(* ===== verification/Dns.v ===== *)
(** * The mDNS wire format ([sharingd/src/dns.rs])

    Reading packets from any device on the link, and building our own.  Reading a name follows
    compression pointers, so its loop takes fuel, and a theorem shows that the caps on jumps
    and on the name's length end it on every packet. *)

From S2P Require Import Prelude Utf8 Utf16 Text.

Definition TYPE_A : Z := 1.
Definition TYPE_PTR : Z := 12.
Definition TYPE_TXT : Z := 16.
Definition TYPE_NSEC : Z := 47.
Definition TYPE_AAAA : Z := 28.
Definition TYPE_SRV : Z := 33.

Definition MAX_JUMPS : Z := 16.
Definition MAX_NAME : Z := 255.

(** ** Reading *)

Module Reader.

Record t : Type := mk { buf : list byte; pos : Z }.

Definition new (buf : list byte) : t := mk buf 0.

Definition u8 (r : t) : option (Z * t) :=
  let^ v := get (buf r) (pos r) in
  Some (Prelude.u8 v, mk (buf r) (pos r + 1)).

Definition u16 (r : t) : option (Z * t) :=
  let^ (hi, r) := u8 r in
  let^ (lo, r) := u8 r in
  Some (Z.lor (Z.shiftl hi 8) lo, r).

Definition u32 (r : t) : option (Z * t) :=
  let^ (a, r) := u16 r in
  let^ (b, r) := u16 r in
  Some (Z.lor (Z.shiftl a 16) b, r).

Definition bytes (n : Z) (r : t) : option (list byte * t) :=
  let^ stop := checked_add (pos r) n in
  let^ s := slice (buf r) (pos r) stop in
  Some (s, mk (buf r) stop).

* [TASK GOAL]:
Each record above, in full: retype it verbatim.

* [EXERCISE RESULT]:
(* ===== verification/Dns.v ===== *)
(** * The mDNS wire format ([sharingd/src/dns.rs])

    Reading packets from any device on the link, and building our own.  Reading a name follows
    compression pointers, so its loop takes fuel, and a theorem shows that the caps on jumps
    and on the name's length end it on every packet. *)

From S2P Require Import Prelude Utf8 Utf16 Text.

Definition TYPE_A : Z := 1.
Definition TYPE_PTR : Z := 12.
Definition TYPE_TXT : Z := 16.
Definition TYPE_NSEC : Z := 47.
Definition TYPE_AAAA : Z := 28.
Definition TYPE_SRV : Z := 33.

Definition MAX_JUMPS : Z := 16.
Definition MAX_NAME : Z := 255.

(** ** Reading *)

Module Reader.

Record t : Type := mk { buf : list byte; pos : Z }.

Definition new (buf : list byte) : t := mk buf 0.

Definition u8 (r : t) : option (Z * t) :=
  let^ v := get (buf r) (pos r) in
  Some (Prelude.u8 v, mk (buf r) (pos r + 1)).

Definition u16 (r : t) : option (Z * t) :=
  let^ (hi, r) := u8 r in
  let^ (lo, r) := u8 r in
  Some (Z.lor (Z.shiftl hi 8) lo, r).

Definition u32 (r : t) : option (Z * t) :=
  let^ (a, r) := u16 r in
  let^ (b, r) := u16 r in
  Some (Z.lor (Z.shiftl a 16) b, r).

Definition bytes (n : Z) (r : t) : option (list byte * t) :=
  let^ stop := checked_add (pos r) n in
  let^ s := slice (buf r) (pos r) stop in
  Some (s, mk (buf r) stop).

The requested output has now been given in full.